With the hogs Darrell would suspend them while they were still alive in the tripod first and then shove his razor sharp knife up into their throats. There were a reluctant few that he had to stun with a hammer first. They would bleed out from there. In the winter time the snow all around him would be red with blood. Darrell himself would become bathed in blood.
Part of my job as an adolescent, in addition to helping sort out and pen up the selected animals in advance, was to scoop up the offal afterward and haul it to a deserted part of the fields for the carrion eaters.
One day Darrell was sitting in Don’s Standard Station on the square in town. Men often gathered there to loaf and discuss world level issues. Old Doc Robinson walked in. He had been the area veterinarian for years. And years.
Darrell looked up and said, “You know, Doc. I think I’m the only man in the county who has killed more cattle than you have.”
Doc Robinson did not receive this observation well.
I visited the slaughterhouses in the area often, the abattoirs of my youth. I have seen electric cattle prods in liberal use and sheer, brutal beatings of animals reluctant to move from fear. I have seen cattle struck in the middle of the head with a sledge. Ideas concerning animal cruelty were less refined in my youth.
I have been inside modern hog confinement facilities. I have been in large chicken confinement facilities, too, where all of them had had their beaks clipped off so that they would not peck each other to death in their psychotic claustrophobia.
I know something about where my food comes from. Certainly, the cruelty of the slaughterhouse can be mitigated, and it has in many instances. It can never be totally eliminated. The fear of the animals is palpable in even the most humane of these places. While these domesticated animals are a product of highly selective breeding and therefore in a real sense the creation of men, fear has not been bred out of them.
Perhaps because I was hardened a bit at a young age, I enjoy the corrida. I attend. The bull, also a product of highly selective breeding by men, has had all fear bred out of him. He knows only rage at the hour of his death after having faced a man whom he has himself had a chance to kill. It is a better death than death in the slaughterhouse. I do not know how the chronically hungry poor of the city who eat of the bull’s meat afterward view all that, if they even give it a thought.
I have seen another thing that bears on the subject at hand. I have seen groups of men gather at a long tables stacked high with meat, potatoes, and vegetables prepared by farm wives. These men had come to dinner, the mid-day meal where I come from, in the midst of back-breaking, punishing labor for long hours. They were working their bodies to the very limit so that others might eat.

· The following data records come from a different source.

Lemma drop_spaces_id l : forallb (fun rb : Z * string => negb (is_space rb.1)) l = true -> drop_spaces l = l.
Proof. destruct l as [|[r b] l]; simpl; [done|]. intros. bool_to_prop. by rewrite H. Qed.
Lemma trim_space_id s : all_bytes (fun c => (33 <=? code c) && (code c <? 127)) s = true -> trim_space s = s.
Proof.
  intros Hs. unfold trim_space.
  assert (HF : forallb (fun rb : Z * string => negb (is_space rb.1)) (runes s) = true).
  { induction s as [|c s IH]; [done|]. cbn [all_bytes] in Hs. bool_to_prop.
    rewrite runes_ascii by lia. simpl. rewrite IH by done. rewrite andb_true_r. unfold is_space.
    rewrite !(proj2 (Z.eqb_neq (code c) _)) by lia.
    rewrite (proj2 (Z.leb_gt (code c) 13)), (proj2 (Z.leb_gt 8192 (code c))) by lia. by rewrite andb_false_r. }
  rewrite (drop_spaces_id (runes s)) by done. rewrite drop_spaces_id.
  - by rewrite reverse_involutive, runes_concat.
  - rewrite forallb_forall in *. intros x Hx. apply HF, list_elem_of_In.
    rewrite <- list_elem_of_In, !elem_of_reverse in Hx. done.
Qed.

Lemma all_bytes_weaken (p q : ascii -> bool) s :
  (forall c, p c = true -> q c = true) -> all_bytes p s = true -> all_bytes q s = true.
Proof. intros Hpq. induction s; simpl; [done|]. intros. bool_to_prop. by rewrite Hpq, IHs. Qed.

Definition visible (c : ascii) : bool := (33 <=? code c) && (code c <? 127).
Lemma token_visible s : all_bytes token_char s = true -> all_bytes visible s = true.
Proof. apply all_bytes_weaken. unfold token_char, visible. intros c. rewrite !andb_true_iff. tauto. Qed.
Definition major_of (v : string) : option Z :=
  if has_prefix v "v" then atoi (trim_prefix v "v") else None.
Lemma preferred_from_max p maj l : 
  (maj = -1 \/ major_of p = Some maj) ->
  forall v m, v ∈ l -> major_of v = Some m -> 0 <= m ->
  exists m', major_of (preferred_from p maj l) = Some m' /\ m <= m' /\ maj <= m'.
Proof.
  assert (Hkeep : forall l p maj, (maj = -1 \/ major_of p = Some maj) ->
    preferred_from p maj l = p \/ exists m', major_of (preferred_from p maj l) = Some m' /\ maj < m').
  { clear. induction l as [|w l IH]; intros p maj Hp; simpl; [by left|].
    destruct (has_prefix w "v") eqn:Ew; simpl; [|by apply IH].
    destruct (atoi (trim_prefix w "v")) as [z|] eqn:Ez; [|by apply IH].
    destruct (maj <? z) eqn:Elt; bool_to_prop; [|by apply IH]. right.
    assert (Hw : major_of w = Some z) by (unfold major_of; by rewrite Ew).
    destruct (IH w z) as [->|(m' & ? & ?)]; [by right|eauto|exists m'; split; [done|lia]]. }
  revert p maj. induction l as [|w l IH]; intros p maj Hp v m Hv Hm Hm0; [set_solver|]. simpl.
  assert (Hrest : forall p maj, (maj = -1 \/ major_of p = Some maj) -> v ∈ l -> 
    exists m', major_of (preferred_from p maj l) = Some m' /\ m <= m' /\ maj <= m') by eauto.
  apply elem_of_cons in Hv as [<-|Hv].
  - unfold major_of in Hm. destruct (has_prefix v "v") eqn:Ew; [|done]. simpl. rewrite Hm.
    assert (Hvm : major_of v = Some m) by (unfold major_of; by rewrite Ew).
    destruct (maj <? m) eqn:Elt; bool_to_prop.
    + destruct (Hkeep l v m) as [->|(m' & ? & ?)]; [by right|exists m; split; [done|lia]|exists m'; split; [done|lia]].
    + destruct Hp as [->|Hp]; [lia|].
      destruct (Hkeep l p maj) as [->|(m' & ? & ?)]; [by right|exists maj; split; [done|lia]|exists m'; split; [done|lia]].
  - destruct (has_prefix w "v") eqn:Ew; simpl; [|by apply Hrest].
    destruct (atoi (trim_prefix w "v")) as [z|] eqn:Ez; [|by apply Hrest].
    destruct (maj <? z) eqn:Elt; bool_to_prop; [|by apply Hrest].
    destruct (Hrest w z) as (m' & ? & ? & ?); [right; unfold major_of; by rewrite Ew|done|].
    exists m'. split; [done|lia].
Qed.

Lemma sort_strings_elem x l : x ∈ sort_strings l <-> x ∈ l.
Proof. unfold sort_strings. by rewrite merge_sort_Permutation. Qed.
Lemma compactStrings_elem x l : x ∈ compactStrings l <-> x ∈ l.
Proof.
  induction l as [|a l IH]; simpl; [done|]. destruct (compactStrings l) as [|b l'] eqn:E.
  - rewrite !elem_of_cons, <- IH. done.
  - destruct (String.eqb_spec a b) as [->|]; rewrite !elem_of_cons, <- IH; set_solver.
Qed.
Lemma group_versions_elem m group v : v ∈ group_versions m group <-> is_Some (m !! GV group v).
Proof.
  unfold group_versions. rewrite sort_strings_elem, list_elem_of_fmap. unfold served_versions. split.
  - intros (gv & -> & Hin). apply list_elem_of_In, filter_In in Hin as [Hin Hg].
    apply list_elem_of_In, list_elem_of_fmap in Hin as ([gv' items] & -> & Hin). apply elem_of_map_to_list in Hin.
    apply String.eqb_eq in Hg. simpl in *. subst. destruct gv'. eauto.
  - intros [items Hm]. exists (GV group v). split; [done|].
    apply list_elem_of_In, filter_In. simpl. rewrite String.eqb_refl. split; [|done].
    apply list_elem_of_In, list_elem_of_fmap. exists (GV group v, items). by rewrite elem_of_map_to_list.
Qed.
Lemma group_names_elem m group : group ∈ group_names m <-> group <> "" /\ exists v, is_Some (m !! GV group v).
Proof.
  unfold group_names. rewrite compactStrings_elem, sort_strings_elem, list_elem_of_fmap. unfold served_versions. split.
  - intros (gv & -> & Hin). apply list_elem_of_In, filter_In in Hin as [Hin Hg].
    apply list_elem_of_In, list_elem_of_fmap in Hin as ([gv' items] & -> & Hin). apply elem_of_map_to_list in Hin.
    bool_to_prop. simpl in *. split; [done|]. exists (gv_version gv'). destruct gv'. eauto.
  - intros (Hne & v & items & Hm). exists (GV group v). split; [done|].
    apply list_elem_of_In, filter_In. simpl. rewrite (proj2 (String.eqb_neq _ _)) by done. split; [|done].
    apply list_elem_of_In, list_elem_of_fmap. exists (GV group v, items). by rewrite elem_of_map_to_list.
Qed.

As it so happened, they had been provided with omnivorous bodies, and they did not have the luxury of indulging in fine moral judgments. They desperately needed jolts of protein, fat, and other nutrients. They ate everything in vast quantities in preparation for continuing their labors, and the grease dripped off their chins.
But before they ate, they endured a long peroration by their designated spokesman of thanks to God for what was laid before them.
I prefer the approach of the indigenous people of the plains who thanked the buffalo himself. I thank the animals that have suffered and died so that I might eat. I thank the plants, too. It is my own way of making peace with a small part of the rampant cruelty of this cruel world.